_INSTRUCTIONS FOR THE TASK:_
Repeat exactly the lines below that lie between the line with "#[export] Instance TxnCommitRequest_payload" and the line with "Record TxnCommitResponse : Type", counting both of those lines as part of the answer.
START EXERCISE MATERIALS
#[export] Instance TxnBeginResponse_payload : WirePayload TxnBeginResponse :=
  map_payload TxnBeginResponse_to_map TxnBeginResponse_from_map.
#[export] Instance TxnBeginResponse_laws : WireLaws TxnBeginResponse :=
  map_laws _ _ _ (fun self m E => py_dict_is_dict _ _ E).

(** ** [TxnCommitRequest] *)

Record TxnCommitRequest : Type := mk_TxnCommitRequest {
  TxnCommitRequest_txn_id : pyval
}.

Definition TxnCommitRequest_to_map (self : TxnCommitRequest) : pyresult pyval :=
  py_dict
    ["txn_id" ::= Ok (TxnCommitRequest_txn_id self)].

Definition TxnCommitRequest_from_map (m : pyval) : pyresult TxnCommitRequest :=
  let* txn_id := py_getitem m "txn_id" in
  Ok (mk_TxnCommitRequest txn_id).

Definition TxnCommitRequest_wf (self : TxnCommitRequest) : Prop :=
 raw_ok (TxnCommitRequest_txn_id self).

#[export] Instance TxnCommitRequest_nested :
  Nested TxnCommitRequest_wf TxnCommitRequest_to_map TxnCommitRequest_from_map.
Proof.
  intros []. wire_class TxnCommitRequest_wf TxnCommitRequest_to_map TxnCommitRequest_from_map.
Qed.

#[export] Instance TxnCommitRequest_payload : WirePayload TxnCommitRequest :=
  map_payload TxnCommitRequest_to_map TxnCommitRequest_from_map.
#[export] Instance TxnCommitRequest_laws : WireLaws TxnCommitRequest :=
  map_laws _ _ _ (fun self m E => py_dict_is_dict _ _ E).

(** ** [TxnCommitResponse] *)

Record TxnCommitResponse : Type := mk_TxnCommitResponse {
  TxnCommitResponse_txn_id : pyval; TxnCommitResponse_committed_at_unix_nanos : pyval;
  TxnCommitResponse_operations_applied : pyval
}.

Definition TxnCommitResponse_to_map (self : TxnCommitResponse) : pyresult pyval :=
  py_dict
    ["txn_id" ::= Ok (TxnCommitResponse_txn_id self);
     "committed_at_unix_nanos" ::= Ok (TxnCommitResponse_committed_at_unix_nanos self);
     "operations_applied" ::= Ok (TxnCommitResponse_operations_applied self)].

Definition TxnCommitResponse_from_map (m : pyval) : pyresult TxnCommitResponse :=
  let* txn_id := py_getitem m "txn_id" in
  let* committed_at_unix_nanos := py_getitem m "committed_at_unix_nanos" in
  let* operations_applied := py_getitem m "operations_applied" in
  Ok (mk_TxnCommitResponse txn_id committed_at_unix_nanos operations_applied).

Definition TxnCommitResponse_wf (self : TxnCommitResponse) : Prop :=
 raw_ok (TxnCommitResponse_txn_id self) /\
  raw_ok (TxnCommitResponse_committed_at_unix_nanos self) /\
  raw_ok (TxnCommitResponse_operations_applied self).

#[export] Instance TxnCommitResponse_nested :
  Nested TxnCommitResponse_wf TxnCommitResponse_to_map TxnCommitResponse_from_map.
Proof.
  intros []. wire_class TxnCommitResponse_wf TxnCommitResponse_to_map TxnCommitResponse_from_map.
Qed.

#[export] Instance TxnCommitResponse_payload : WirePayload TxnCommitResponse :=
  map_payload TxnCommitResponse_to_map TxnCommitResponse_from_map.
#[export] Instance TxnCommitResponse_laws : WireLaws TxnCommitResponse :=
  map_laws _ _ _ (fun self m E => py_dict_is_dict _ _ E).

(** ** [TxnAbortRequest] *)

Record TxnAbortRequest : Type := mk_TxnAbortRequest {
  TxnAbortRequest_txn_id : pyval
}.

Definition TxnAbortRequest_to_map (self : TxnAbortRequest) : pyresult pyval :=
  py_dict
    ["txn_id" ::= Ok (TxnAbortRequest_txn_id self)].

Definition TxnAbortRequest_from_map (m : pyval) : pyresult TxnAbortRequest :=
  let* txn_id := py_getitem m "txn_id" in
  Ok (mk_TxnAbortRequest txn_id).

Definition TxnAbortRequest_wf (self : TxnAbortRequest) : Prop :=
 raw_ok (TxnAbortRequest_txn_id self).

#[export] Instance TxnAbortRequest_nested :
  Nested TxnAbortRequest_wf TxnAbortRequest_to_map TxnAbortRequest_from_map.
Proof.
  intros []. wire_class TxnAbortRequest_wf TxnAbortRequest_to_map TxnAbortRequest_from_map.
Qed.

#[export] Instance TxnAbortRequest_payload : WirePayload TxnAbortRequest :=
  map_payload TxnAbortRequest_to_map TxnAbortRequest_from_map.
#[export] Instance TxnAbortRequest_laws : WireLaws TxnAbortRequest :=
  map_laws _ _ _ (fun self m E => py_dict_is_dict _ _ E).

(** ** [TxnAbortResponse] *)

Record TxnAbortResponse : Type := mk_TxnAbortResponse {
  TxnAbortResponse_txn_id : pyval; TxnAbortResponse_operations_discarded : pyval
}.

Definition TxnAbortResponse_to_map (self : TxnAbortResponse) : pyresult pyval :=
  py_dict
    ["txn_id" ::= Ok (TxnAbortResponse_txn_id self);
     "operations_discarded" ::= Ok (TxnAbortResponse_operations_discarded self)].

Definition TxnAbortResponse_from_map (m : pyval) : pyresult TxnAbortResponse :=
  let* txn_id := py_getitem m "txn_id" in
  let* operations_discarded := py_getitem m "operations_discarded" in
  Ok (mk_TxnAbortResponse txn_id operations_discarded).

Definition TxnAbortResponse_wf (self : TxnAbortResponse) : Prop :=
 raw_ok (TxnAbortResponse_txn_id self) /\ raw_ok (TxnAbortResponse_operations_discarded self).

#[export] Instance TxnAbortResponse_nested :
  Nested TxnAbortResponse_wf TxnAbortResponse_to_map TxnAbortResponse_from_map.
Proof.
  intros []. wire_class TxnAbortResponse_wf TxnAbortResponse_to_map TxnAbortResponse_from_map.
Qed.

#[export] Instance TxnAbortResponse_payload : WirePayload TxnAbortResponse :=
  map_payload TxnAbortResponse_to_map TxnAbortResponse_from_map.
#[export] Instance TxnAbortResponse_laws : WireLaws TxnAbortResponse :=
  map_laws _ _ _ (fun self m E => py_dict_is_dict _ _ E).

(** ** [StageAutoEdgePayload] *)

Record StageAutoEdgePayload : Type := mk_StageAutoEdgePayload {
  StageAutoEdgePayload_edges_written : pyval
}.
END EXERCISE MATERIALS
START EXERCISE MATERIALS
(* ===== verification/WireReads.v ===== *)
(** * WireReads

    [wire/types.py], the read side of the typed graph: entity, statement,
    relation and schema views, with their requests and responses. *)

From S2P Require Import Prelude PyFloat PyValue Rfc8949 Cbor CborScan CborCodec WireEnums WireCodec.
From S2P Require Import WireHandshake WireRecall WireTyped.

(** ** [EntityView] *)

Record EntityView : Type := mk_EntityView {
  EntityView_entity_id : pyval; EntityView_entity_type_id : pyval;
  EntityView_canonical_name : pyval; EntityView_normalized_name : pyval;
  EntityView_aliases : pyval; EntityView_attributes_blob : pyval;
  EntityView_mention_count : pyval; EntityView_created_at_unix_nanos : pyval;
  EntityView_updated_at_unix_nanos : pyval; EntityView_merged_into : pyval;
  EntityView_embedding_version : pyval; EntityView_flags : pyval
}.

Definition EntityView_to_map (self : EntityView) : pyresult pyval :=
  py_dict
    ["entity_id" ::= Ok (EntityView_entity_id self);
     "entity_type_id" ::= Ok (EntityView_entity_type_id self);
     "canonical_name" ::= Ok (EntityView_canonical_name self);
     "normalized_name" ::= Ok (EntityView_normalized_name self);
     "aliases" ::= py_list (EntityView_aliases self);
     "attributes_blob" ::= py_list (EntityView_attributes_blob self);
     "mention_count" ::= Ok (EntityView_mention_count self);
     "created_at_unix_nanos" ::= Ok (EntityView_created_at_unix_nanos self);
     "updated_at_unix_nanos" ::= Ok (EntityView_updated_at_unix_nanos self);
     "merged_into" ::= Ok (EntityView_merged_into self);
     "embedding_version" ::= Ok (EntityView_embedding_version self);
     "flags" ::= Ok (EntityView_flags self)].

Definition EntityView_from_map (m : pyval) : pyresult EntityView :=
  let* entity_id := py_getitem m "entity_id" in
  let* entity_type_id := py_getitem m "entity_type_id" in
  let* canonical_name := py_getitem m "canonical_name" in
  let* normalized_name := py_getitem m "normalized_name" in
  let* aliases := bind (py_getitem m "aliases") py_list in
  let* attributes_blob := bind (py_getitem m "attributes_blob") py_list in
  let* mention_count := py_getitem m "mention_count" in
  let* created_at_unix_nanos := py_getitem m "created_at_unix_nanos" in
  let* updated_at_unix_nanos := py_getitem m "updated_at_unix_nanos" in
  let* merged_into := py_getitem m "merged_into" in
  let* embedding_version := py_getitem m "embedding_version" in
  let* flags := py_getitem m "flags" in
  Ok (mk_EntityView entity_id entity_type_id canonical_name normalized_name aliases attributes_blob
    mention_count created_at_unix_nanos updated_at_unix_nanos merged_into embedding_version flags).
END EXERCISE MATERIALS
_TASK SOLUTION:_
#[export] Instance TxnCommitRequest_payload : WirePayload TxnCommitRequest :=
  map_payload TxnCommitRequest_to_map TxnCommitRequest_from_map.
#[export] Instance TxnCommitRequest_laws : WireLaws TxnCommitRequest :=
  map_laws _ _ _ (fun self m E => py_dict_is_dict _ _ E).

(** ** [TxnCommitResponse] *)

Record TxnCommitResponse : Type := mk_TxnCommitResponse {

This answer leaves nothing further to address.